(** * Role_Creator: the CSV to RDF/XML pipeline

    A shallow embedding of [modules/csv_reader.py], [modules/xml_generator.py]
    and [modules/csv_processor.py], and the properties of the specification
    checked against it.

    Conventions of the model.
    - A Python [str] is a [string]; every [ascii] stands for one code point
      below 256, and [lower], [isspace] follow Python's tables on that range.
    - A Python [dict] is an association list in insertion order with unique
      keys ([dict_set] overwrites in place, as Python does).
    - An exception is a value of [exn]; code that can raise returns a
      [result].
    - What the standard library and lxml do is a parameter of the code
      that calls them, failures included: a decoder returns a text or an
      exception, the CSV reader may end in an exception of its own, and
      the XML writer may refuse an element or a text. *)

From Stdlib Require Import String Ascii NArith ZArith QArith List Bool Lia Sorted.
From stdpp Require Import base option list strings gmap.

Import ListNotations.

(** ** Python builtins used by the three modules *)

Module Py.

(** Exceptions the modelled code raises or lets through. *)
Inductive exn : Type :=
  | KeyError (key : string)
  | ValueError
  | AttributeError
  | TypeError
  | IndexError
  | OSError
  | XMLSyntaxError
  | LxmlSyntaxError
  | UnicodeDecodeError
  | LookupError
  | CsvError.
(** * EVCC collector: transformation, dispatch and cache-and-serve

    A shallow embedding of [collector/evcc_collector.py].

    Python values that reach the collector come out of [json.loads], so
    they are modelled by the type [json] below.  A Python [dict] keeps its
    insertion order, which is the order [json.dumps] prints, so an object
    is an association list read with first-match lookup.  Numbers are
    carried by their exact value as a rational: every finite [int] and
    [float] is one, and [abs], comparison and [round] are exact on it.
    Arithmetic ([+], [/], [*]) is exact in the model; the rounding error
    of binary64 arithmetic is outside it.  *)

From Stdlib Require Import QArith Qround Qabs Lqa.
From Stdlib Require Import Ascii String.
From stdpp Require Import base strings list gmap pretty.

Local Open Scope Z_scope.
Local Open Scope string_scope.

(** ** Values *)

#[local] Set Warnings "-register-all".

Inductive json : Type :=
  | JNull
  | JBool (b : bool)
  | JNum (q : Q)
  | JStr (s : string)
  | JArr (l : list json)
  | JObj (d : list (string * json)).

(** Exceptions, by the class the code can observe.  [RequestException]
    stands for [requests.exceptions.RequestException] and its subclasses
    (connection error, timeout, HTTP error, invalid URL). *)
Inductive exn : Type :=
  | TypeError
  | AttributeError
  | ZoneInfoNotFoundError
  | RequestException (msg : string).

Inductive result (A : Type) : Type :=
  | Ok (a : A)
  | Raise (e : exn).
Arguments Ok {A} a.
Arguments Raise {A} e.

#[global] Instance result_ret : MRet result := fun _ a => Ok a.

#[global] Instance result_bind : MBind result := fun _ _ k r =>
  match r with
  | Ok a => k a
  | Raise e => Raise e
  end.

(** ** Python primitives used by the collector *)

(** Truth value of an object, as [if x], [not x], [x or y] test it. *)
Definition truthy (v : json) : bool :=
  match v with
  | JNull => false
  | JBool b => b
  | JNum q => negb (Qeq_bool q 0)
  | JStr s => negb (String.eqb s "")
  | JArr l => match l with [] => false | _ => true end
  | JObj d => match d with [] => false | _ => true end
  end.

(** [a or b] *)
Definition py_or (a b : json) : json := if truthy a then a else b.

Fixpoint assoc (k : string) (d : list (string * json)) : option json :=
  match d with
  | [] => None
  | (k', v) :: d' => if String.eqb k k' then Some v else assoc k d'
  end.

(** [d.get(k, dflt)] on a dict. *)
Definition dict_get (d : list (string * json)) (k : string) (dflt : json) : json :=
  match assoc k d with
  | Some v => v
  | None => dflt
  end.

(** [v.get(k, dflt)] on any object: only a dict has the method. *)
Definition py_get (v : json) (k : string) (dflt : json) : result json :=
  match v with
  | JObj d => Ok (dict_get d k dflt)
  | _ => Raise AttributeError
  end.

(** The number an object stands for in arithmetic: [bool] is a subclass
    of [int]. *)
Definition as_num (v : json) : option Q :=
  match v with
  | JNum q => Some q
  | JBool b => Some (if b then 1%Q else 0%Q)
  | _ => None
  end.

Definition num (v : json) : result Q :=
  match as_num v with
  | Some q => Ok q
  | None => Raise TypeError
  end.

(** [x == s] for a string literal [s]. *)
Definition py_eq_str (v : json) (s : string) : bool :=
  match v with
  | JStr t => String.eqb t s
  | _ => false
  end.

(** [round(x)]: the nearest integer, a tie going to the even one. *)
Definition round_half_even (q : Q) : Z :=
  let f := Qfloor q in
  let r := (q - inject_Z f)%Q in
  match (r ?= 1 # 2)%Q with
  | Lt => f
  | Gt => f + 1
  | Eq => if Z.even f then f else f + 1
  end.


(** ** Status of a loadpoint *)

Definition derive_status (lp : list (string * json)) : string :=
  let connected := dict_get lp "connected" (JBool false) in
  let enabled := dict_get lp "enabled" (JBool false) in
  let charging := dict_get lp "charging" (JBool false) in
  let mode := dict_get lp "mode" (JStr "") in
  if truthy charging then "Charging"
  else if truthy connected && truthy enabled && negb (truthy charging)
          && (py_eq_str mode "pv" || py_eq_str mode "minpv")
  then "Waiting for solar"
  else if truthy connected && truthy enabled && negb (truthy charging)
  then "Finished"
  else if truthy connected && negb (truthy enabled)
  then "Connected"
  else "Disconnected".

+--

## EXERCISE OBJECTIVE:
Set the records down again in full, exactly as they read.

## SOLUTION TO THE EXERCISE:
(** * Role_Creator: the CSV to RDF/XML pipeline

    A shallow embedding of [modules/csv_reader.py], [modules/xml_generator.py]
    and [modules/csv_processor.py], and the properties of the specification
    checked against it.

    Conventions of the model.
    - A Python [str] is a [string]; every [ascii] stands for one code point
      below 256, and [lower], [isspace] follow Python's tables on that range.
    - A Python [dict] is an association list in insertion order with unique
      keys ([dict_set] overwrites in place, as Python does).
    - An exception is a value of [exn]; code that can raise returns a
      [result].
    - What the standard library and lxml do is a parameter of the code
      that calls them, failures included: a decoder returns a text or an
      exception, the CSV reader may end in an exception of its own, and
      the XML writer may refuse an element or a text. *)

From Stdlib Require Import String Ascii NArith ZArith QArith List Bool Lia Sorted.
From stdpp Require Import base option list strings gmap.

Import ListNotations.

(** ** Python builtins used by the three modules *)

Module Py.

(** Exceptions the modelled code raises or lets through. *)
Inductive exn : Type :=
  | KeyError (key : string)
  | ValueError
  | AttributeError
  | TypeError
  | IndexError
  | OSError
  | XMLSyntaxError
  | LxmlSyntaxError
  | UnicodeDecodeError
  | LookupError
  | CsvError.
(** * EVCC collector: transformation, dispatch and cache-and-serve

    A shallow embedding of [collector/evcc_collector.py].

    Python values that reach the collector come out of [json.loads], so
    they are modelled by the type [json] below.  A Python [dict] keeps its
    insertion order, which is the order [json.dumps] prints, so an object
    is an association list read with first-match lookup.  Numbers are
    carried by their exact value as a rational: every finite [int] and
    [float] is one, and [abs], comparison and [round] are exact on it.
    Arithmetic ([+], [/], [*]) is exact in the model; the rounding error
    of binary64 arithmetic is outside it.  *)

From Stdlib Require Import QArith Qround Qabs Lqa.
From Stdlib Require Import Ascii String.
From stdpp Require Import base strings list gmap pretty.

Local Open Scope Z_scope.
Local Open Scope string_scope.

(** ** Values *)

#[local] Set Warnings "-register-all".

Inductive json : Type :=
  | JNull
  | JBool (b : bool)
  | JNum (q : Q)
  | JStr (s : string)
  | JArr (l : list json)
  | JObj (d : list (string * json)).

(** Exceptions, by the class the code can observe.  [RequestException]
    stands for [requests.exceptions.RequestException] and its subclasses
    (connection error, timeout, HTTP error, invalid URL). *)
Inductive exn : Type :=
  | TypeError
  | AttributeError
  | ZoneInfoNotFoundError
  | RequestException (msg : string).

Inductive result (A : Type) : Type :=
  | Ok (a : A)
  | Raise (e : exn).
Arguments Ok {A} a.
Arguments Raise {A} e.

#[global] Instance result_ret : MRet result := fun _ a => Ok a.

#[global] Instance result_bind : MBind result := fun _ _ k r =>
  match r with
  | Ok a => k a
  | Raise e => Raise e
  end.

(** ** Python primitives used by the collector *)

(** Truth value of an object, as [if x], [not x], [x or y] test it. *)
Definition truthy (v : json) : bool :=
  match v with
  | JNull => false
  | JBool b => b
  | JNum q => negb (Qeq_bool q 0)
  | JStr s => negb (String.eqb s "")
  | JArr l => match l with [] => false | _ => true end
  | JObj d => match d with [] => false | _ => true end
  end.

(** [a or b] *)
Definition py_or (a b : json) : json := if truthy a then a else b.

Fixpoint assoc (k : string) (d : list (string * json)) : option json :=
  match d with
  | [] => None
  | (k', v) :: d' => if String.eqb k k' then Some v else assoc k d'
  end.

(** [d.get(k, dflt)] on a dict. *)
Definition dict_get (d : list (string * json)) (k : string) (dflt : json) : json :=
  match assoc k d with
  | Some v => v
  | None => dflt
  end.

(** [v.get(k, dflt)] on any object: only a dict has the method. *)
Definition py_get (v : json) (k : string) (dflt : json) : result json :=
  match v with
  | JObj d => Ok (dict_get d k dflt)
  | _ => Raise AttributeError
  end.

(** The number an object stands for in arithmetic: [bool] is a subclass
    of [int]. *)
Definition as_num (v : json) : option Q :=
  match v with
  | JNum q => Some q
  | JBool b => Some (if b then 1%Q else 0%Q)
  | _ => None
  end.

Definition num (v : json) : result Q :=
  match as_num v with
  | Some q => Ok q
  | None => Raise TypeError
  end.

(** [x == s] for a string literal [s]. *)
Definition py_eq_str (v : json) (s : string) : bool :=
  match v with
  | JStr t => String.eqb t s
  | _ => false
  end.

(** [round(x)]: the nearest integer, a tie going to the even one. *)
Definition round_half_even (q : Q) : Z :=
  let f := Qfloor q in
  let r := (q - inject_Z f)%Q in
  match (r ?= 1 # 2)%Q with
  | Lt => f
  | Gt => f + 1
  | Eq => if Z.even f then f else f + 1
  end.


(** ** Status of a loadpoint *)

Definition derive_status (lp : list (string * json)) : string :=
  let connected := dict_get lp "connected" (JBool false) in
  let enabled := dict_get lp "enabled" (JBool false) in
  let charging := dict_get lp "charging" (JBool false) in
  let mode := dict_get lp "mode" (JStr "") in
  if truthy charging then "Charging"
  else if truthy connected && truthy enabled && negb (truthy charging)
          && (py_eq_str mode "pv" || py_eq_str mode "minpv")
  then "Waiting for solar"
  else if truthy connected && truthy enabled && negb (truthy charging)
  then "Finished"
  else if truthy connected && negb (truthy enabled)
  then "Connected"
  else "Disconnected".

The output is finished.